I feel like i've used the right cmd but i'm getting C:\ and the hint states linux doesn't use C:\ what am i missing?

undone juniper
cerulean hinge
#

Bruh, if I were able to do the APTLabs, I wouldn't be worried about the CPTS exam

undone juniper
#

Better go with Zephyr then haha

cerulean hinge
#

Ok thanks !

wet arrow
#

e.g. for users folder
Windows C:\ Users\john
Linux: /home/john

magic mango
wet arrow
cloud urchin
#

@wet arrow please be sure not to reveal content from modules above tier 0, including commands, IP addresses you need to find, etc.

small willow
#

Can anyone help me setup the introduction to malware analysis debugging lab.

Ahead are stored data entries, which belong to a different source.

(** State of the first scan: the skeleton, the atoms seen with a double
    bond and the atoms seen with a triple bond. *)
Definition scan_state : Type := (Dict.t PySet.t * PySet.t * PySet.t)%type.

(** Body of [for m, bond in m_bond.items()]. *)
Definition scan_bond (heap : list Z) (n : Z) (st : scan_state) (mb : Z * nat)
  : result scan_state :=
  let '(rings, double_bonded, triple_bonded) := st in
  let '(m, b) := mb in
  bo <- heap_order heap b ;;
  if bo =? 4 then Ok (dd_add n m rings, double_bonded, triple_bonded)
  else if bo =? 2 then Ok (rings, PySet.add n double_bonded, triple_bonded)
  else if bo =? 3 then Ok (rings, double_bonded, PySet.add n triple_bonded)
  else Ok st.

(** Body of [for n, m_bond in bonds.items()]. *)
Definition scan_atom (heap : list Z) (st : scan_state) (nmb : Z * Dict.t nat)
  : result scan_state :=
  for_each (scan_bond heap (fst nmb)) (snd nmb) st.

Definition scan (mol : Molecule) : result scan_state :=
  for_each (scan_atom (_heap mol)) (_bonds mol) ([], [], []).

(** [if n not in rings[m]: rings[m].add(n); rings[n].add(m)] *)
Definition close_edge (n m : Z) (rings : Dict.t PySet.t) : Dict.t PySet.t :=
  if PySet.mem n (dd_get m rings) then rings
  else dd_add n m (dd_add m n rings).

(** [zip(r, r[1:])] *)
Fixpoint zip_next (r : list Z) : list (Z * Z) :=
  match r with
  | n :: (m :: _) as r' => (n, m) :: zip_next r'
  | _ => []
  end.

(** Body of [for r in self.sssr].  [n, *_, m = r] needs two elements. *)
Definition add_ring (rings : Dict.t PySet.t) (r : list Z)
  : result (Dict.t PySet.t) :=
  if PySet.issubset (PySet.of_list r) (Dict.keys rings) then
    match r with
    | n :: (_ :: _) as tl =>
        let m := last tl 0 in
        Ok (fold_left (fun rg nm => close_edge (fst nm) (snd nm) rg)
                      (zip_next r) (close_edge n m rings))
    | _ => Raise ValueError
    end
  else Ok rings.

(** [len(ms) not in (2, 3)] *)
Definition bad_degree (ms : PySet.t) : bool :=
  negb ((length ms =? 2)%nat || (length ms =? 3)%nat).

(** [any(atoms[n].atomic_number not in (6, 15, 16, 34, 52) or charges[n]
    for n in double_bonded)] *)
Fixpoint any_bad_quinone (mol : Molecule) (l : list Z) : result bool :=
  match l with
  | [] => Ok false
  | n :: l' =>
      an <- Dict.item n (_atoms mol) ;;
      if negb ((an =? 6) || (an =? 15) || (an =? 16) || (an =? 34) || (an =? 52))
      then Ok true
      else
        ac <- Dict.item n (_charges mol) ;;
        if negb (ac =? 0) then Ok true else any_bad_quinone mol l'
  end.
(** * ProblemFinder: response validator, response interpreter, context
      accumulator and the Co-Founder Lab convergence state machine.

    Shallow embedding of the TypeScript sources:
    - the validation utilities ([isUniqueResponse]),
    - [lib/ai/assistants/ReviewAssistant.ts] ([parseResponse], [process]),
    - [lib/ai/orchestrator.ts] ([AIOrchestrator.buildContext], [process]),
    - [app/api/ai/route.ts] (the HTTP boundary),
    - the review-zone and review-fourws route handlers that the unified
      endpoint replaces (their response parsing),
    - the Co-Founder Lab step component ([CoFounderLabStep]) and
      [firebase.ts] ([updateProject]): its handlers, and its effects as
      a reactive system in which a handler runs up to its next [await]
      and the effects are run after every change of state,
    - the callers of the validator (the zone cards, the stakeholder
      map, the journey gates) and the Problem Incubator (the mentor
      endpoint's domain buttons, the input helper).

    JavaScript strings are modelled as [string] (sequences of 8-bit code
    units); white space and letter case are those of the code units
    below 256, the no-break space and the accented capitals of Latin-1
    included.  Numbers are kept as their JSON lexemes and are zero when
    they round to zero as doubles. *)

From Stdlib Require Import String Ascii List ZArith Lia Bool DecimalString.
From stdpp Require Import base option list gmap strings.
Import ListNotations.
Open Scope string_scope.

(* ================================================================== *)
(** * JavaScript built-ins used by the sources *)
(* ================================================================== *)

Module JS.

(** Code units that [String.prototype.trim] and the regular-expression
    class [\s] treat as white space, among the code units below 256:
    TAB, LF, VT, FF, CR, SPACE and the no-break space U+00A0. *)
Definition isWhiteSpace (c : ascii) : bool :=
  let n := nat_of_ascii c in
  ((9 <=? n)%nat && (n <=? 13)%nat) || (n =? 32)%nat || (n =? 160)%nat.

Fixpoint trimStartL (l : list ascii) : list ascii :=
  match l with
  | c :: r => if isWhiteSpace c then trimStartL r else l
  | [] => []
  end.

Definition trimEndL (l : list ascii) : list ascii :=
  rev (trimStartL (rev l)).

Definition trimL (l : list ascii) : list ascii := trimEndL (trimStartL l).

(** [s.trim()] *)
Definition trim (s : string) : string :=
  string_of_list_ascii (trimL (list_ascii_of_string s)).

(** [toLowerCase] on one code unit below 256: the letters A to Z and
    the capital letters U+00C0 to U+00DE, the multiplication sign U+00D7
    excepted, move up by 32; every other code unit is kept. *)
Definition lowerChar (c : ascii) : ascii :=
  let n := nat_of_ascii c in
  if ((65 <=? n)%nat && (n <=? 90)%nat)
     || ((192 <=? n)%nat && (n <=? 222)%nat && negb (n =? 215)%nat)
  then ascii_of_nat (n + 32) else c.

Fixpoint toLowerCase (s : string) : string :=
  match s with
  | EmptyString => EmptyString
  | String c r => String (lowerChar c) (toLowerCase r)
  end.

(** [a === b] on strings. *)
Definition strictEq (a b : string) : bool := bool_decide (a = b).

I'm using the pwnbox for INetSim but its saying failed when I try and run it

cloud urchin
#

@small willow Please do not reveal content from modules above tier 0

quiet halo
#

what's the difference between LSA and LSASS?

#

the password attacks module pretty much explainst it to be the same

fathom pendant
quiet halo
#

yeah I found that when I googled it

#

to me, it's seems like it the same thing

#

also, i'm so confused on what the diff between LSASS and Kerberos is. I keep seeing that LSASS is still used to authenticates users even when the computer is domain joined. I thought that's what Kerberos is for.

#

my undertanding is that LSASS is used on non-domain computers

#

and Kerberos for domain-joined computers

cloud urchin
#

Kerberos is a network authentication protocol used in domain environments that identifies securely using tickets. LSASS is a Windows process that enforces security policies and manages authentication, including Kerberos and NTLM. Basically Kerberos is an authentication protocol while LSASS is a process/service that implements and manages authentication methods.

#

No. Not what this discord is for.

#

This server is for discussion about HackTheBox's various platforms, it's not a hacker for hire server.

late jungle
#

There are two directories that I want to list the contents of. I've done it with public and it worked. However, I'm unable to do the same on Anonymous Share. I've shared the error below.

image.png
# 
rsync --list-only [IP]::Anonymous Share

@ERROR: Unknown module 'Anonymous'
rsync error: error starting client-server protocol (code 5) at main.c(1863) [Receiver=3.2.7]

#

(Note: I do not actually need to access Anonymous Share to complete the module but I just want to try stuff)

ocean night
#

Which module is this for?

#

This channel is for Academy modules

heavy hearth
forest panther
#

Hello Everyone, I would like your opinion regarding HTB Academy,

I'm doing the Bug Bounty Hunter program,

Currently on Using Web Proxies. On step 3 out of 4 it asked me to Fuzz the last character of the 31-characters to submit the completed md5 hashed cookie.

I felt the Academy didn't go into much detail of encoding chains. I found myself doing research outside of the Academy. [Being in IT for 8+ years, I'm aware a lot of troubleshooting/learning is researching.]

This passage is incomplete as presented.